A New Modern

Cool, Timeless And Livable, A Hallandale Beach Home With Room To Grow Provides A Fresh Start For One Venezuelan Family

Story Credits

Design:
Adriana Grauer and Alanna Kleiner, Agsia Design Group LLC, Miami, FL
Photography:
Moris Moreno, Miami, FL
Architecture:
Susana Merenfeld Weisleder, Susana Merenfeld Weisleder Architecture & Design, Hallandale Beach, FL
Builder:
Fabian Neiman, Bedeco, Inc., Hallandale Beach, FL
Text by:
Marimar McNaughton
(View full image and details by clicking on picture)

 

Word of mouth is how one couple from Venezuela found their imaginative designer, Adriana Grauer. She, also Venezuelan, was entrusted to use her architectural training to mint a “Modern Scan” interior for the family of six. “They wanted to have a house where they can grow as they welcome grandkids,” Grauer says.

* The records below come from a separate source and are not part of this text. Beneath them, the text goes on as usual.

Lemma wp_EXPIRE k t s (Q : redis → flow R unit → Prop) :
  Q (expire k t s) (Next tt) → wp (EXPIRE k t) s Q.
Proof. done. Qed.

Lemma wp_DEL k s (Q : redis → flow R unit → Prop) :
  Q (del_key k s) (Next tt) → wp (DEL k) s Q.
Proof. done. Qed.

Lemma wp_GET k o s (Q : redis → flow R (option string) → Prop) :
  get_string s k = Some o → Q s (Next o) → wp (GET k) s Q.
Proof. intros E H. by eapply wp_lift. Qed.

Lemma wp_GETBIT k i b s (Q : redis → flow R bool → Prop) :
  get_bits s k = Some b → Q s (Next (bool_decide (i ∈ b))) → wp (GETBIT k i) s Q.
Proof. intros E H. by eapply wp_lift. Qed.

Lemma wp_SETBIT k i on b s (Q : redis → flow R unit → Prop) :
  get_bits s k = Some b →
  Q (put k (RBits (if (on : bool) then {[i]} ∪ b else b ∖ {[i]})) s) (Next tt) →
  wp (SETBIT k i on) s Q.
Proof. intros E H. by eapply wp_lift. Qed.

Lemma wp_HGET k f h s (Q : redis → flow R (option string) → Prop) :
  get_hash s k = Some h → Q s (Next (h !! f)) → wp (HGET k f) s Q.
Proof. intros E H. by eapply wp_lift. Qed.

Lemma wp_HSET k f v h s (Q : redis → flow R unit → Prop) :
  get_hash s k = Some h → Q (put_hash k (<[f := v]> h) s) (Next tt) → wp (HSET k f v) s Q.
Proof. intros E H. by eapply wp_lift. Qed.

Lemma wp_HSETNX k f v h s (Q : redis → flow R bool → Prop) :
  get_hash s k = Some h →
  (∀ w, h !! f = Some w → Q s (Next false)) →
  (h !! f = None → Q (put_hash k (<[f := v]> h) s) (Next true)) →
  wp (HSETNX k f v) s Q.
Proof.
  intros E H1 H2. eapply wp_lift; [exact E |].
  destruct (h !! f) eqn:Ef; [by eapply H1 | by apply H2].
Qed.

Upon entry, this new 4,000-square-foot home intrigues with open-concept living spaces that overlook the Intracoastal Waterway in Hallandale Beach, Fla. With her architectural background, Grauer integrated structural concepts into the design by using the same materials inside as out. She treated elements like main characters, and furnishings and fixtures like fine art. The designer sees space in volumes. “You don’t see flat. You see light, you see contrast,” she says. “You walk through this house and feel the spaces are all connected.”

Leaving everything behind to begin a new life, the homeowners wanted to honor their roots. Paying homage to their native country, they selected their first piece of furniture — the dining area buffet inspired by the work of Venezuelan modern artist Carlos Cruz-Diez. This trio of colorful wood-slatted cabinets is arranged end to end to delineate the space. The buffet’s wood slats inspired other furnishings, too, like the foyer’s rose-gold mirror above a stainless steel and glass console. In contrast, the designer purposely broke rigid lines with playful lighting fixtures.

“The idea was to keep it simple, but each space with its own detail … to have furniture that is flexible,” Grauer says. The result is minimalistic with the inventive use of materials to create volume in the main social spaces. Streamlined furnishings float atop Bay Harbor’s silk area rug in the living area, where floor-to-ceiling glass doors open to an adjoining lanai to form one large gathering area for entertaining guests.

Water views are framed throughout the interior, where the formal gathering areas spill into the kitchen and family room. The wife, who loves to cook when her college-aged kids come home to visit, wanted an open area that consolidated the kitchen with a casual eating area and an adjacent family room. Breaking the color palette, Grauer introduces bold pops of orange and yellow hues.

Playing with contrasts in the master suite, the “Chosen” asymmetrical pendant in bold black provides a stunning juxtaposition to the stained white oak wall. Matching the oak’s warm camel tones, the bed’s leather headboard echoes the sleek understated lines found in furnishings throughout the home. Nearby, an en suite master bath entices with a spa-like aura.

Thinking back to the beginning of the project, with scarcely a handful of items on their wish list — an open floor plan, Scandinavian-inspired furniture and a nod to their Venezuelan origins — the owners did not want to get in the middle of the project. “They just wanted a cool house they can actually live in, that’s not like a museum. They wanted cozy, but at the same time, modern and timeless,” Grauer says. “We were given carte blanche and that rarely happens.”